The biggest difference between those that under-perform vs over-perform boils
down to the average SES of the families whose students attend the school,
which translates fairly well into the resources (time, $, and skills) that a
community is able to put into their school.

At the schools that perform well, regardless of whether they are public vs.
charter, there is a critical mass of parents who dedicate not only their money
(via PTA donations), but their time, organizational and technical skills (i.e.
managing budget, strategic planning, fundraising) to the school. The existence
of the critical mass of people with such resources is often a function of
geography and other selection biases among the students/families that attend.

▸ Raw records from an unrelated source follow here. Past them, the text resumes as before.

(** The sizes of the members: [Some None] is the return of a failure. *)
Fixpoint gather_members (ms : list asn_TYPE_member_t) (computed_size : Z) : fields ms -> option (option Z) :=
  match ms with
  | [] => fun _ => Some (Some computed_size)
  | m :: ms => fun '(f, fs) =>
    match memb_ptr m f with
    | None => if negb (elm_optional m =? 0) then gather_members ms computed_size fs else Some None
    | Some v =>
      if is_default m v then gather_members ms computed_size fs else
      '(encoded, _) ← der_encoder S C v (elm_tag_mode m) (elm_tag m) None;
      if encoded =? -1 then Some None else gather_members ms (u64 (computed_size + encoded)) fs
    end
  end.

(** Writing them: what is left of the computed size. *)
Fixpoint emit_members (ms : list asn_TYPE_member_t) (computed_size : Z) (key : S) : fields ms -> option (option Z * S) :=
  match ms with
  | [] => fun _ => Some (Some computed_size, key)
  | m :: ms => fun '(f, fs) =>
    match memb_ptr m f with
    | None => emit_members ms computed_size key fs
    | Some v =>
      if is_default m v then emit_members ms computed_size key fs else
      '(encoded, key') ← der_encoder S C v (elm_tag_mode m) (elm_tag m) (Some key);
      key ← key';
      if encoded =? -1 then Some (None, key) else emit_members ms (u64 (computed_size - encoded)) key fs
    end
  end.

Definition SEQUENCE_encode_der (ms : list asn_TYPE_member_t) (scratch tags : list Z) (st : fields ms)
    (tag_mode tag : Z) (key : option S) : option (Z * option S) :=
  computed_size ← gather_members ms 0 st;
  match computed_size with
  | None => Some (-1, key)
  | Some computed_size =>
    '(ret, key) ← der_write_tags scratch tags computed_size tag_mode true tag key;
    if ret =? -1 then Some (-1, key) else
    let encoded := s64 (u64 (computed_size + ret)) in
    match key with
    | None => Some (encoded, None)
    | Some key =>
      '(remaining, key) ← emit_members ms computed_size key st;
      Some (match remaining with
            | None => -1
            | Some remaining => if negb (remaining =? 0) then -1 else encoded
            end, Some key)
    end
  end.
End Encode.

(** ** Finding a member *)

(** _t2e_cmp of a key with an entry: by class, by value, and an entry of a
    member in front of the one looked for is too small. *)
Definition _t2e_cmp (tag el_no' : Z) (e : asn_TYPE_tag2member_t) : Z :=
  if BER_TAG_CLASS tag =? BER_TAG_CLASS (el_tag e) then
    if BER_TAG_VALUE tag =? BER_TAG_VALUE (el_tag e) then if el_no e <? el_no' then 1 else 0
    else if BER_TAG_VALUE tag <? BER_TAG_VALUE (el_tag e) then -1 else 1
  else if BER_TAG_CLASS tag <? BER_TAG_CLASS (el_tag e) then -1 else 1.

(** What the loop over the next members ends with. *)
Inductive linear := Found (n : Z) | Resort | Exhausted.

Fixpoint linear_search (ms : list asn_TYPE_member_t) (n : Z) (scope : nat) (tlv_tag : Z) : linear :=
  match ms, scope with
  | m :: ms, S scope =>
    if tlv_tag =? elm_tag m then Found n
    else if elm_any m then Found n
    else if elm_tag m =? any_tag then Resort
    else linear_search ms (n + 1) scope tlv_tag
  | _, _ => Exhausted
  end.

(** The loop over the entries of one tag, [count] of them: the last member
    from [edx] to [edx_max]. *)
Fixpoint best_member (count : nat) (es : list asn_TYPE_tag2member_t) (edx edx_max : Z) (best : option Z) : option Z :=
  match count, es with
  | S count, e :: es =>
    if edx_max <? el_no e then best
    else if el_no e <? edx then best_member count es edx edx_max best
    else best_member count es edx edx_max (Some (el_no e))
  | _, _ => best
  end.

Section Search.
Context (ms : list asn_TYPE_member_t) (tag2el : list asn_TYPE_tag2member_t).

Definition elements_count : Z := Z.of_nat (length ms).

(** The binary search may find any of the entries of the tag; the offsets lead
    from each to the first and the last. *)
Definition table_search (edx optional tlv_tag : Z) : option Z :=
  '(i, t2m) ← list_find (fun e => _t2e_cmp tlv_tag edx e = 0) tag2el;
  let t2m_f := Z.of_nat i + toff_first t2m in
  let count := toff_last t2m - toff_first t2m + 1 in
  best_member (Z.to_nat count) (drop (Z.to_nat t2m_f) tag2el) edx (edx + optional) None.

(** The member of [tlv_tag] that may come at [edx]. *)
Definition find_member (edx : Z) (m : asn_TYPE_member_t) (tlv_tag : Z) : option Z :=
  let opt_edx_end := edx + elm_optional m + 1 in
  let '(opt_edx_end, use_bsearch) :=
    if elements_count <? opt_edx_end then (elements_count, false)
    else if 8 <? opt_edx_end - edx then (edx + 8, true)
    else (opt_edx_end, false) in
  match linear_search (drop (Z.to_nat edx) ms) edx (Z.to_nat (opt_edx_end - edx)) tlv_tag with
  | Found n => Some n
  | Resort => table_search edx (elm_optional m) tlv_tag
  | Exhausted => if use_bsearch then table_search edx (elm_optional m) tlv_tag else None
  end.
End Search.

(** ** Decoding *)

Fixpoint ber_slots (ms : list asn_TYPE_member_t) : Type :=
  match ms with
  | [] => unit
  | m :: ms => option (ber_struct (T := elm_type m)) * ber_slots ms
  end.

Fixpoint fresh_ber_slots (ms : list asn_TYPE_member_t) : ber_slots ms :=
  match ms with
  | [] => tt
  | m :: ms => (None, fresh_ber_slots ms)
  end.

Fixpoint ber_slots_value (ms : list asn_TYPE_member_t) : ber_slots ms -> fields ms :=
  match ms with
  | [] => fun _ => tt
  | m :: ms => fun '(p, ss) => (set_memb m (ber_value <$> p), ber_slots_value ms ss)
  end.

(** A member's own decoder, run on its place in the structure; [None] outside
    the table. *)
Fixpoint step_slot (ms : list asn_TYPE_member_t) (buf : list Z) (i : nat) :
    ber_slots ms -> option (asn_dec_rval_code * Z * ber_slots ms) :=
  match ms, i with
  | [], _ => fun _ => None
  | m :: ms, O => fun '(p, ss) =>
    '(code, n, p) ← ber_decoder (elm_tag_mode m) p buf; Some (code, n, (p, ss))
  | m :: ms, S i => fun '(p, ss) => '(code, n, ss) ← step_slot ms buf i ss; Some (code, n, (p, ss))
  end.

Record ber_sequence_struct (ms : list asn_TYPE_member_t) := {
  bs_phase : Z;
  bs_step : Z;
  bs_left : Z;
  bs_members : ber_slots ms
}.
Arguments Build_ber_sequence_struct {ms}.
Arguments bs_phase {ms}.
Arguments bs_step {ms}.
Arguments bs_left {ms}.
Arguments bs_members {ms}.

(** What microphase 1 finds: a code to return, the end of the SEQUENCE, the
    octets of an end-of-contents, an unknown element that has been passed over
    and the member to go on with, or a member. *)
Inductive seek := Seek_stop (code : asn_dec_rval_code) | Seek_end | Seek_terminator
  | Seek_skip (edx : Z) (f : frame) | Seek_member (edx : Z).

Section Decode.
Context (ms : list asn_TYPE_member_t) (tag2el : list asn_TYPE_tag2member_t) (first_ext : Z) (tags : list Z).
Implicit Types f : frame.
Implicit Types ss : ber_slots ms.

Definition IN_EXTENSION_GROUP (memb_idx : Z) : bool := (0 <=? first_ext) && (first_ext <=? memb_idx).

(** The SEQUENCE may end in front of this member. *)
Definition may_end (edx : Z) (m : asn_TYPE_member_t) : bool :=
  (edx + elm_optional m =? elements_count ms) || IN_EXTENSION_GROUP edx.

Definition seek_member (edx : Z) f : option seek :=
  m ← ms !! Z.to_nat edx;
  if (fr_left f =? 0) && may_end edx m then Some Seek_end else
  r ← frame_tag f;
  match r with
  | inl code => Some (Seek_stop code)
  | inr (tag_len, tlv_tag) =>
    eoc ← (if fr_left f <? 0 then at_end_of_contents f else Some (inr false));
    match eoc with
    | inl code => Some (Seek_stop code)
    | inr eoc =>
      if eoc && may_end edx m then Some Seek_terminator else
      match find_member ms tag2el edx m tlv_tag with
      | Some n => Some (Seek_member n)
      | None =>
        if negb (IN_EXTENSION_GROUP (edx + elm_optional m)) then Some (Seek_stop RC_FAIL) else
        skip ← skip_element tag_len f;
        Some (match skip with inl code => Seek_stop code | inr f => Seek_skip (edx + elm_optional m) f end)
      end
    end
  end.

All this organizing, fundraising, and student selection bias has a
disproportionate effect on school performance. In particular, government
funding (California in this case) often falls hundreds to thousands of dollars
short per student. So PTAs fund programs like science, art, and music, and
teachers aides to support classrooms. As a result, higher SES schools tend to
have those programs while lower SES schools tend not to have them.

------
lwhalen
Anecdata, but I'm the product of a K-8 charter school in Flint, MI, and I do
pretty well for myself. I haven't kept fastidious track of my fellow grads,
but the handful I talk to every few years or so also seem to be similarly
successful. If having kids were in the cards for me, I would have no problem
sending them to a charter school as well.

------
specializeded
Can I just say I love the attitude re: charter schools ITT, a refreshing
change of pace from the public school obsession elsewhere.

It's like I've just nipped into the waterboard room for a quick drizzle, will
be riding this high the rest of the day.

------
pamqzl
This reads like someone set out to write an article on "why charter schools
are bad" and then went off to cherrypick some evidence, rather than someone
set out to write an article which investigates how Michigan's experiment with
charter schools is going.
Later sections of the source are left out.